◆ What you have to do:
Reproduce all of the entries below exactly, without a single change.

(Collected data entries)
########################################

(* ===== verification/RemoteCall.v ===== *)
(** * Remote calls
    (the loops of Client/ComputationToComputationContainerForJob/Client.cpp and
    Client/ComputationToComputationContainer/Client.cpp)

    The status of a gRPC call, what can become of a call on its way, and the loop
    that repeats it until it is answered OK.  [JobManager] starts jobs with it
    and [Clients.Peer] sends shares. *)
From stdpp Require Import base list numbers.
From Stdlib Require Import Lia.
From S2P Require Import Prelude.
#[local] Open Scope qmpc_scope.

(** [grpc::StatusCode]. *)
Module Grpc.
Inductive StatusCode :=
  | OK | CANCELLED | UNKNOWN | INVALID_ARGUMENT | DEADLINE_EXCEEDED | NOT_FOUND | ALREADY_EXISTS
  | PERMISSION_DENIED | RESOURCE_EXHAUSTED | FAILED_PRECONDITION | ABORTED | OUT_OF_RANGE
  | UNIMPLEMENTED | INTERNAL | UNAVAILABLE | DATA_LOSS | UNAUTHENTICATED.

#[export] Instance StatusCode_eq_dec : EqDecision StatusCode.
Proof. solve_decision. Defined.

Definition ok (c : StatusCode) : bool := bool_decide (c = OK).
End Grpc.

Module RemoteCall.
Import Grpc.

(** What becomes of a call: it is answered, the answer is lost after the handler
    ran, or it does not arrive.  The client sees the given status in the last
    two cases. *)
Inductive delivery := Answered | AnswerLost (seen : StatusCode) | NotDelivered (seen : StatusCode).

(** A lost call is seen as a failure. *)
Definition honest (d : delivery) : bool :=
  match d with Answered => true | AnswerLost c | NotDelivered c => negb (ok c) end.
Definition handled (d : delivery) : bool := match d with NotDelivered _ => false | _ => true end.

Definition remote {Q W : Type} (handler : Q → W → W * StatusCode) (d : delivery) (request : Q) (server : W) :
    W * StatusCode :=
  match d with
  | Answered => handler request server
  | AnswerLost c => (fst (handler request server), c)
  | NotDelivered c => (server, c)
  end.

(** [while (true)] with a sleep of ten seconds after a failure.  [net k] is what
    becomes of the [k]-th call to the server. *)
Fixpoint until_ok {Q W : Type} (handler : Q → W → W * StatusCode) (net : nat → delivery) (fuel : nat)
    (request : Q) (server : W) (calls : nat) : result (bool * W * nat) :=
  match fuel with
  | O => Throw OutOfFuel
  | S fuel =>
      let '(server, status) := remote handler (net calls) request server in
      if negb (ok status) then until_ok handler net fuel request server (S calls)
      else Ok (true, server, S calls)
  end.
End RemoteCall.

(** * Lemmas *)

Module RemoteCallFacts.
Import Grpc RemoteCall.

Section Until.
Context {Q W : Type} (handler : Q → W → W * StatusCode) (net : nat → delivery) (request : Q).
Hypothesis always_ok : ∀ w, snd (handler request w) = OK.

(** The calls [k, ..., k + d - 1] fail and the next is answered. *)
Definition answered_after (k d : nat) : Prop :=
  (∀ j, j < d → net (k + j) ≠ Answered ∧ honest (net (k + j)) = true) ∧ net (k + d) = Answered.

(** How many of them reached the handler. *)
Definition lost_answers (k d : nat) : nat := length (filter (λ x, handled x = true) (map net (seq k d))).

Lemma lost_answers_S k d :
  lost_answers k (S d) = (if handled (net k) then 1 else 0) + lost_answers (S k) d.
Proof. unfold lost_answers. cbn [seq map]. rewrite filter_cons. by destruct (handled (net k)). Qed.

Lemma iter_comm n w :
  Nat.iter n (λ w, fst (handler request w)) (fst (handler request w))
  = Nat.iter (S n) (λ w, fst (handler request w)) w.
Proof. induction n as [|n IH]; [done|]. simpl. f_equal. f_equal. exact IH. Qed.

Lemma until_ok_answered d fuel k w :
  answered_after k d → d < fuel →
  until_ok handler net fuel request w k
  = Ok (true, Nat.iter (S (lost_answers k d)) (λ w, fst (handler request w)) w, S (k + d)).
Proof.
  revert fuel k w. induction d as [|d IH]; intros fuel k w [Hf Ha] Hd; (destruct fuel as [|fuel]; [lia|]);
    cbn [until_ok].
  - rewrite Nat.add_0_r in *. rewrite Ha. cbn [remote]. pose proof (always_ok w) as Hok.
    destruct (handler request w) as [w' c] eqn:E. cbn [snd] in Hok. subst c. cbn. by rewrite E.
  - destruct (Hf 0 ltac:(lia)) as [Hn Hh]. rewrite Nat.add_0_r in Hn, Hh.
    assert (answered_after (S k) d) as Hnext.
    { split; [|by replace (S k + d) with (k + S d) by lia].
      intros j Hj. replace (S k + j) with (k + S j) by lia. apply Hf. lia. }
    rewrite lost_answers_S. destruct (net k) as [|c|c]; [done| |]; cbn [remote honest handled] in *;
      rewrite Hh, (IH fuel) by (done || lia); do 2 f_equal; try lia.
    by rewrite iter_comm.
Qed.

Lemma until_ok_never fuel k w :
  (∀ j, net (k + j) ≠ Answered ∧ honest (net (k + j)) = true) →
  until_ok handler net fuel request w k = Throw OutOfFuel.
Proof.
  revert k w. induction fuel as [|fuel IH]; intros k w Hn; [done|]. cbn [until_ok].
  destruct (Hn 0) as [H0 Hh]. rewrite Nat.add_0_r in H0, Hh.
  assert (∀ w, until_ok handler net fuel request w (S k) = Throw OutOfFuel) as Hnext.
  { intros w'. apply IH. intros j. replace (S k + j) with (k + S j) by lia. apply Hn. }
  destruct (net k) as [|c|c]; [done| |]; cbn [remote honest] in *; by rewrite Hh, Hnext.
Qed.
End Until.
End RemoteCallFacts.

########################################

◆ Exercise answer:
(* ===== verification/RemoteCall.v ===== *)
(** * Remote calls
    (the loops of Client/ComputationToComputationContainerForJob/Client.cpp and
    Client/ComputationToComputationContainer/Client.cpp)

    The status of a gRPC call, what can become of a call on its way, and the loop
    that repeats it until it is answered OK.  [JobManager] starts jobs with it
    and [Clients.Peer] sends shares. *)
From stdpp Require Import base list numbers.
From Stdlib Require Import Lia.
From S2P Require Import Prelude.
#[local] Open Scope qmpc_scope.

(** [grpc::StatusCode]. *)
Module Grpc.
Inductive StatusCode :=
  | OK | CANCELLED | UNKNOWN | INVALID_ARGUMENT | DEADLINE_EXCEEDED | NOT_FOUND | ALREADY_EXISTS
  | PERMISSION_DENIED | RESOURCE_EXHAUSTED | FAILED_PRECONDITION | ABORTED | OUT_OF_RANGE
  | UNIMPLEMENTED | INTERNAL | UNAVAILABLE | DATA_LOSS | UNAUTHENTICATED.

#[export] Instance StatusCode_eq_dec : EqDecision StatusCode.
Proof. solve_decision. Defined.

Definition ok (c : StatusCode) : bool := bool_decide (c = OK).
End Grpc.

Module RemoteCall.
Import Grpc.

(** What becomes of a call: it is answered, the answer is lost after the handler
    ran, or it does not arrive.  The client sees the given status in the last
    two cases. *)
Inductive delivery := Answered | AnswerLost (seen : StatusCode) | NotDelivered (seen : StatusCode).

(** A lost call is seen as a failure. *)
Definition honest (d : delivery) : bool :=
  match d with Answered => true | AnswerLost c | NotDelivered c => negb (ok c) end.
Definition handled (d : delivery) : bool := match d with NotDelivered _ => false | _ => true end.

Definition remote {Q W : Type} (handler : Q → W → W * StatusCode) (d : delivery) (request : Q) (server : W) :
    W * StatusCode :=
  match d with
  | Answered => handler request server
  | AnswerLost c => (fst (handler request server), c)
  | NotDelivered c => (server, c)
  end.

(** [while (true)] with a sleep of ten seconds after a failure.  [net k] is what
    becomes of the [k]-th call to the server. *)
Fixpoint until_ok {Q W : Type} (handler : Q → W → W * StatusCode) (net : nat → delivery) (fuel : nat)
    (request : Q) (server : W) (calls : nat) : result (bool * W * nat) :=
  match fuel with
  | O => Throw OutOfFuel
  | S fuel =>
      let '(server, status) := remote handler (net calls) request server in
      if negb (ok status) then until_ok handler net fuel request server (S calls)
      else Ok (true, server, S calls)
  end.
End RemoteCall.

(** * Lemmas *)

Module RemoteCallFacts.
Import Grpc RemoteCall.

Section Until.
Context {Q W : Type} (handler : Q → W → W * StatusCode) (net : nat → delivery) (request : Q).
Hypothesis always_ok : ∀ w, snd (handler request w) = OK.

(** The calls [k, ..., k + d - 1] fail and the next is answered. *)
Definition answered_after (k d : nat) : Prop :=
  (∀ j, j < d → net (k + j) ≠ Answered ∧ honest (net (k + j)) = true) ∧ net (k + d) = Answered.

(** How many of them reached the handler. *)
Definition lost_answers (k d : nat) : nat := length (filter (λ x, handled x = true) (map net (seq k d))).

Lemma lost_answers_S k d :
  lost_answers k (S d) = (if handled (net k) then 1 else 0) + lost_answers (S k) d.
Proof. unfold lost_answers. cbn [seq map]. rewrite filter_cons. by destruct (handled (net k)). Qed.

Lemma iter_comm n w :
  Nat.iter n (λ w, fst (handler request w)) (fst (handler request w))
  = Nat.iter (S n) (λ w, fst (handler request w)) w.
Proof. induction n as [|n IH]; [done|]. simpl. f_equal. f_equal. exact IH. Qed.

Lemma until_ok_answered d fuel k w :
  answered_after k d → d < fuel →
  until_ok handler net fuel request w k
  = Ok (true, Nat.iter (S (lost_answers k d)) (λ w, fst (handler request w)) w, S (k + d)).
Proof.
  revert fuel k w. induction d as [|d IH]; intros fuel k w [Hf Ha] Hd; (destruct fuel as [|fuel]; [lia|]);
    cbn [until_ok].
  - rewrite Nat.add_0_r in *. rewrite Ha. cbn [remote]. pose proof (always_ok w) as Hok.
    destruct (handler request w) as [w' c] eqn:E. cbn [snd] in Hok. subst c. cbn. by rewrite E.
  - destruct (Hf 0 ltac:(lia)) as [Hn Hh]. rewrite Nat.add_0_r in Hn, Hh.
    assert (answered_after (S k) d) as Hnext.
    { split; [|by replace (S k + d) with (k + S d) by lia].
      intros j Hj. replace (S k + j) with (k + S j) by lia. apply Hf. lia. }
    rewrite lost_answers_S. destruct (net k) as [|c|c]; [done| |]; cbn [remote honest handled] in *;
      rewrite Hh, (IH fuel) by (done || lia); do 2 f_equal; try lia.
    by rewrite iter_comm.
Qed.

Lemma until_ok_never fuel k w :
  (∀ j, net (k + j) ≠ Answered ∧ honest (net (k + j)) = true) →
  until_ok handler net fuel request w k = Throw OutOfFuel.
Proof.
  revert k w. induction fuel as [|fuel IH]; intros k w Hn; [done|]. cbn [until_ok].
  destruct (Hn 0) as [H0 Hh]. rewrite Nat.add_0_r in H0, Hh.
  assert (∀ w, until_ok handler net fuel request w (S k) = Throw OutOfFuel) as Hnext.
  { intros w'. apply IH. intros j. replace (S k + j) with (k + S j) by lia. apply Hn. }
  destruct (net k) as [|c|c]; [done| |]; cbn [remote honest] in *; by rewrite Hh, Hnext.
Qed.
End Until.
End RemoteCallFacts.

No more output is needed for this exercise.